4 min read By Vamsi Karuturi · Senior Backend Engineer at Salesforce

Bloom Filters

Real Incident: Google Chrome Safe Browsing

Chrome checks every URL against millions of known malicious sites. Full list = 1GB+. Remote API call = latency on every click. Solution: a 25MB Bloom filter stored locally. 99.99% of URLs get instant "definitely safe" response. Only the 0.01% "maybe unsafe" goes to the remote API. 2 billion Chrome users, near-zero latency, near-zero false negatives.

Why This Comes Up in Interviews

Bloom filters appear when you need to answer "is X in this large set?" at extreme scale with minimal memory. If you mention any of these in a design interview, the interviewer may ask about Bloom filters:

"How do you avoid unnecessary database lookups?" → Bloom filter
"How do you deduplicate at scale?" → Bloom filter
"How do you check if a username exists without hitting the DB?" → Bloom filter
"How does Cassandra avoid reading SSTables that don't contain a key?" → Bloom filter

The Core Idea

A Bloom filter trades a small, controlled false positive rate for massive memory savings.

Operation	Bloom Filter Answer	Meaning
`query("X")` → NO	"Definitely NOT in the set"	100% certain. Skip the lookup.
`query("X")` → YES	"POSSIBLY in the set"	~1% chance it's wrong (configurable). Do the actual check.

No false negatives. Ever. If the filter says "no," the element was absolutely never inserted. This is the guarantee that makes it useful.

How It Works — Step by Step

Data structure: A bit array of m bits, all initialized to 0. Plus k hash functions.

Insert(element):

Compute k hash values: h₁(element), h₂(element), ..., hₖ(element)
Each hash gives a position in the bit array (mod m)
Set all k positions to 1

Query(element):

Compute same k hashes: h₁(element), h₂(element), ..., hₖ(element)
Check all k positions
If ANY position is 0 → definitely not in set (if it was inserted, all k would be 1)
If ALL positions are 1 → possibly in set (those bits might have been set by OTHER insertions)

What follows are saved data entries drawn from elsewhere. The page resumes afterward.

(* ===== verification/Permissions.v ===== *)
(** [permissions.rs] of the admin UI: which pages and controls an operator's
    ACLs permit. *)

From S2P Require Import Prelude.

(** ** ACLs of the client *)

(** [krabka_client_admin::ResourceType] and [AclOperation]: the ones the source
    names, and any other by its code. *)
Inductive ResourceType :=
  | Topic
  | Group
  | Cluster
  | OtherResource (code : Z).

Inductive AclOperation :=
  | AllOperations
  | Read
  | Write
  | Create
  | Delete
  | Alter
  | Describe
  | DescribeConfigs
  | AlterConfigs
  | OtherOperation (code : Z).

Inductive PermissionType := Allow | Deny.

Record AclEntry := {
  entry_resource_type : ResourceType;
  entry_principal : string;
  entry_host : string;
  entry_operation : AclOperation;
  entry_permission : PermissionType
}.

#[export] Instance ResourceType_eq_dec : EqDecision ResourceType.
Proof. solve_decision. Defined.
#[export] Instance AclOperation_eq_dec : EqDecision AclOperation.
Proof. solve_decision. Defined.

(** ** Capabilities *)

(** [Capabilities(u16)]: a set of bits. *)
Definition Capabilities : Type := Z.

Definition VIEW_TOPICS : Z := Z.shiftl 1 0.
Definition CREATE_TOPICS : Z := Z.shiftl 1 1.
Definition ALTER_TOPICS : Z := Z.shiftl 1 2.
Definition DELETE_TOPICS : Z := Z.shiftl 1 3.
Definition VIEW_GROUPS : Z := Z.shiftl 1 4.
Definition VIEW_ACLS : Z := Z.shiftl 1 5.
Definition ALTER_ACLS : Z := Z.shiftl 1 6.
Definition ALTER_USERS : Z := Z.shiftl 1 7.
Definition VIEW_QUOTAS : Z := Z.shiftl 1 8.
Definition ALTER_QUOTAS : Z := Z.shiftl 1 9.
Definition VIEW_LOG_DIRS : Z := Z.shiftl 1 10.
Definition VIEW_USERS : Z := Z.shiftl 1 11.
Definition ALTER_LOG_DIRS : Z := Z.shiftl 1 12.
Definition EVERY : Z := Z.shiftl 1 13 - 1.

(** [Capabilities::all] and [Capabilities::none]. *)
Definition all_capabilities : Capabilities := EVERY.
Definition no_capabilities : Capabilities := 0.

(** [Capabilities::contains]. *)
Definition contains (capabilities : Capabilities) (capability : Z) : bool :=
  negb (Z.land capabilities capability =? 0).

Definition can_view_topics (c : Capabilities) : bool := contains c VIEW_TOPICS.
Definition can_create_topics (c : Capabilities) : bool := contains c CREATE_TOPICS.
Definition can_alter_topics (c : Capabilities) : bool := contains c ALTER_TOPICS.
Definition can_delete_topics (c : Capabilities) : bool := contains c DELETE_TOPICS.
Definition can_view_groups (c : Capabilities) : bool := contains c VIEW_GROUPS.
Definition can_view_acls (c : Capabilities) : bool := contains c VIEW_ACLS.
Definition can_alter_acls (c : Capabilities) : bool := contains c ALTER_ACLS.
Definition can_alter_users (c : Capabilities) : bool := contains c ALTER_USERS.
Definition can_view_quotas (c : Capabilities) : bool := contains c VIEW_QUOTAS.
Definition can_alter_quotas (c : Capabilities) : bool := contains c ALTER_QUOTAS.
Definition can_view_log_dirs (c : Capabilities) : bool := contains c VIEW_LOG_DIRS.
Definition can_view_users (c : Capabilities) : bool := contains c VIEW_USERS.
Definition can_alter_log_dirs (c : Capabilities) : bool := contains c ALTER_LOG_DIRS.

(** ** Matching *)

Definition implies (stored requested : AclOperation) : bool :=
  match stored, requested with
  | (Read | Write | Delete | Alter), Describe => true
  | AlterConfigs, DescribeConfigs => true
  | _, _ => false
  end.

Definition matches_operation (stored requested : AclOperation) : bool :=
  bool_decide (stored = requested) || bool_decide (stored = AllOperations) ||
  implies stored requested.

Definition is_for_principal (entry : AclEntry) (principal : string) : bool :=
  bool_decide (entry_principal entry = principal) || bool_decide (entry_principal entry = "User:*").

Definition is_for_host (entry : AclEntry) (peer_host : option string) : bool :=
  if bool_decide (entry_host entry = "*") then true
  else match peer_host with
       | Some host => bool_decide (entry_host entry = host)
       | None => false
       end.

Definition is_for_principal_and_host (entry : AclEntry) (principal : string)
    (peer_host : option string) : bool :=
  is_for_principal entry principal && is_for_host entry peer_host.

Section Derive.
Context (principal : string) (peer_host : option string).

(** The entries that the loop does not skip. *)
Definition applies (resource_type : ResourceType) (operation : AclOperation) (entry : AclEntry)
    : bool :=
  bool_decide (entry_resource_type entry = resource_type) &&
  is_for_principal_and_host entry principal peer_host &&
  matches_operation (entry_operation entry) operation.

(** The loop of [has_effective_permission]. *)
Fixpoint effective_loop (resource_type : ResourceType) (operation : AclOperation)
    (saw_allow : bool) (entries : list AclEntry) : bool :=
  match entries with
  | [] => saw_allow
  | entry :: entries =>
      if negb (applies resource_type operation entry)
      then effective_loop resource_type operation saw_allow entries
      else match entry_permission entry with
           | Allow => effective_loop resource_type operation true entries
           | Deny => false
           end
  end.

Definition has_effective_permission (entries : list AclEntry) (resource_type : ResourceType)
    (operation : AclOperation) : bool :=
  effective_loop resource_type operation false entries.

(** The closure [grant]. *)
Definition grant (bits capability : Z) (granted : bool) : Z :=
  if granted then Z.lor bits capability else bits.

Definition derive_capabilities_for_optional_host (entries : list AclEntry) : Capabilities :=
  let effective := has_effective_permission entries in
  let bits := 0 in
  let bits := grant bits VIEW_TOPICS (effective Topic Describe) in
  let bits := grant bits CREATE_TOPICS (effective Cluster Create) in
  let bits := grant bits ALTER_TOPICS (effective Topic Alter || effective Topic AlterConfigs) in
  let bits := grant bits DELETE_TOPICS (effective Topic Delete) in
  let bits := grant bits VIEW_GROUPS (effective Group Describe) in
  let bits := grant bits VIEW_ACLS (effective Cluster Describe) in
  let bits := grant bits ALTER_ACLS (effective Cluster Alter) in
  let bits := grant bits ALTER_USERS (effective Cluster Alter) in
  let bits := grant bits VIEW_QUOTAS (effective Cluster Describe) in
  let bits := grant bits ALTER_QUOTAS (effective Cluster Alter) in
  let bits := grant bits VIEW_LOG_DIRS (effective Cluster Describe) in
  let bits := grant bits VIEW_USERS (effective Cluster Describe) in
  grant bits ALTER_LOG_DIRS (effective Cluster Alter).
End Derive.

Definition derive_capabilities (principal : string) (entries : list AclEntry) : Capabilities :=
  derive_capabilities_for_optional_host principal None entries.

Definition derive_capabilities_for_host (principal peer_host : string) (entries : list AclEntry)
    : Capabilities :=
  derive_capabilities_for_optional_host principal (Some peer_host) entries.

(** ** What the capabilities mean *)

(** What each capability asks for: one of these operations. *)
Definition capability_table : list (Z * list (ResourceType * AclOperation)) :=
  [(VIEW_TOPICS, [(Topic, Describe)]); (CREATE_TOPICS, [(Cluster, Create)]);
   (ALTER_TOPICS, [(Topic, Alter); (Topic, AlterConfigs)]); (DELETE_TOPICS, [(Topic, Delete)]);
   (VIEW_GROUPS, [(Group, Describe)]); (VIEW_ACLS, [(Cluster, Describe)]);
   (ALTER_ACLS, [(Cluster, Alter)]); (ALTER_USERS, [(Cluster, Alter)]);
   (VIEW_QUOTAS, [(Cluster, Describe)]); (ALTER_QUOTAS, [(Cluster, Alter)]);
   (VIEW_LOG_DIRS, [(Cluster, Describe)]); (VIEW_USERS, [(Cluster, Describe)]);
   (ALTER_LOG_DIRS, [(Cluster, Alter)])].

(** Kafka's rule: an entry allows it and none denies it, in any order. *)
Definition permitted (principal : string) (peer_host : option string) (entries : list AclEntry)
    (resource_type : ResourceType) (operation : AclOperation) : Prop :=
  (∃ e, e ∈ entries ∧ applies principal peer_host resource_type operation e = true ∧
     entry_permission e = Allow) ∧
  (∀ e, e ∈ entries → applies principal peer_host resource_type operation e = true →
     entry_permission e ≠ Deny).

Lemma effective_loop_spec principal host r o saw entries :
  effective_loop principal host r o saw entries = true ↔
  (saw = true ∨ ∃ e, e ∈ entries ∧ applies principal host r o e = true ∧ entry_permission e = Allow) ∧
  (∀ e, e ∈ entries → applies principal host r o e = true → entry_permission e ≠ Deny).
Proof.
  revert saw. induction entries as [|e entries IH]; intros saw; simpl.
  { split; [intros ->; split; [by left|by intros e He%not_elem_of_nil]|].
    intros [[?|(e & He%not_elem_of_nil & _)] _]; done. }
  destruct (applies principal host r o e) eqn:Ea; simpl.
  - destruct (entry_permission e) eqn:Ep.
    + rewrite IH. split; intros [_ H].
      * split; [right; exists e; split; [by left|done]|].
        intros e' [->|He']%elem_of_cons; [congruence|by apply H].
      * split; [by left|]. intros e' He'. apply H. by right.
    + split; [done|]. intros [_ H]. exfalso. apply (H e); [by left|done|done].
  - rewrite IH. split; intros [Hs H]; split.
    + destruct Hs as [?|(e' & He' & ?)]; [by left|]. right. exists e'. split; [by right|done].
    + intros e' [->|He']%elem_of_cons; [congruence|by apply H].
    + destruct Hs as [?|(e' & [->|He']%elem_of_cons & Ha & ?)]; [by left|congruence|].
      right. by exists e'.
    + intros e' He'. apply H. by right.
Qed.

Lemma has_effective_permission_spec principal host entries r o :
  has_effective_permission principal host entries r o = true ↔ permitted principal host entries r o.
Proof.
  unfold has_effective_permission, permitted. rewrite effective_loop_spec. naive_solver.
Qed.

Lemma contains_grant bits c g capability :
  contains (grant bits c g) capability = contains bits capability || (g && contains c capability).
Proof.
  destruct g; simpl; [|by rewrite orb_false_r]. unfold contains.
  rewrite Z.land_lor_distr_l, <-negb_andb. f_equal.
  destruct (Z.eqb_spec (Z.land bits capability) 0) as [->|Ha]; [by rewrite Z.lor_0_l|].
  apply Z.eqb_neq. intros [? _]%Z.lor_eq_0_iff. done.
Qed.

Lemma grant_within bits c g :
  Z.land bits (Z.lnot EVERY) = 0 → Z.land c (Z.lnot EVERY) = 0 →
  Z.land (grant bits c g) (Z.lnot EVERY) = 0.
Proof. intros Hb Hc. destruct g; simpl; [|done]. by rewrite Z.land_lor_distr_l, Hb, Hc. Qed.

(** The requests of a capability, one or two of them. *)
Lemma any_one (f : ResourceType → AclOperation → bool) r o :
  f r o = true ↔ ∃ r' o', (r', o') ∈ [(r, o)] ∧ f r' o' = true.
Proof.
  split; [intros H; exists r, o; split; [by left|done]|].
  intros (r' & o' & [= -> ->]%list_elem_of_singleton & H). done.
Qed.

Lemma any_two (f : ResourceType → AclOperation → bool) r o r2 o2 :
  f r o || f r2 o2 = true ↔ ∃ r' o', (r', o') ∈ [(r, o); (r2, o2)] ∧ f r' o' = true.
Proof.
  rewrite orb_true_iff. split.
  - intros [H|H]; [exists r, o|exists r2, o2]; (split; [set_solver|done]).
  - intros (r' & o' & [[= -> ->]|[= -> ->]%list_elem_of_singleton]%elem_of_cons & H); auto.
Qed.

(** Evaluates the constants and keeps the one request that grants the bit. *)
Ltac constant_bits :=
  repeat match goal with
  | |- context [contains ?a ?b] =>
      let v := eval vm_compute in (contains a b) in change (contains a b) with v
  end;
  rewrite ?andb_false_r, ?andb_true_r, ?orb_false_r; first [apply any_one|apply any_two].

(** C35. An operator has a capability exactly if some ACL entry that applies to
    the operator and the host allows one of the operations it stands for and no
    such entry denies that operation, whatever the order of the entries; and
    no other bit is ever set. *)
Theorem capabilities_spec principal host entries :
  (∀ capability requests, (capability, requests) ∈ capability_table →
     contains (derive_capabilities_for_optional_host principal host entries) capability = true ↔
     ∃ r o, (r, o) ∈ requests ∧ permitted principal host entries r o) ∧
  Z.land (derive_capabilities_for_optional_host principal host entries) (Z.lnot EVERY) = 0.
Proof.
  setoid_rewrite <-has_effective_permission_spec. unfold derive_capabilities_for_optional_host.
  generalize (has_effective_permission principal host entries) as f. clear. intros f. cbv zeta.
  split.
  - intros capability requests Hin. rewrite !contains_grant. unfold capability_table in Hin.
    repeat (apply elem_of_cons in Hin as [[= -> ->]|Hin]; [constant_bits|]).
    by apply not_elem_of_nil in Hin.
  - repeat (apply grant_within; [|reflexivity]). reflexivity.
Qed.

Why false positives occur: Different elements can set overlapping bits. After many insertions, enough bits are 1 that a query might find all k bits set by coincidence.

The Math — Sizing a Bloom Filter

Given: n items to store, desired false positive rate p.

Parameter	Formula	Meaning
m (bits needed)	m = -n × ln(p) / (ln2)²	More items or lower FP = more bits
k (optimal hash functions)	k = (m/n) × ln2	Balances between too few and too many
Fill ratio	After n insertions, ~50% of bits are 1 (at optimal k)	Healthy filter

Practical numbers:

Items (n)	FP Rate (p)	Bits (m)	Memory	Hash Functions (k)
1 million	1%	9.6M bits	1.2 MB	7
1 million	0.1%	14.4M bits	1.8 MB	10
1 billion	1%	9.6B bits	1.2 GB	7
1 billion	0.1%	14.4B bits	1.8 GB	10

Comparison with exact data structures:

1 million items	Bloom Filter (1% FP)	HashSet	Sorted Array
Memory	~1.2 MB	~40 MB	~8 MB
Lookup time	O(k) = O(1)	O(1)	O(log n)
False positives	~1%	0%	0%
Memory savings	~33x less than HashSet	Baseline	~5x less

Back-of-Envelope Examples

Example 1: Duplicate URL Detection for Web Crawler

Problem: Crawling 10 billion URLs. Don't recrawl visited URLs.

Approach	Memory	Accuracy
HashSet (URLs in memory)	~400 GB (40 bytes × 10B)	Exact
Bloom filter (1% FP)	~12 GB	99% accurate (1% recrawl — acceptable)
On-disk database	Unlimited	Exact but slow (disk I/O per check)

Verdict: Bloom filter saves 388 GB of RAM at cost of 1% unnecessary recrawls.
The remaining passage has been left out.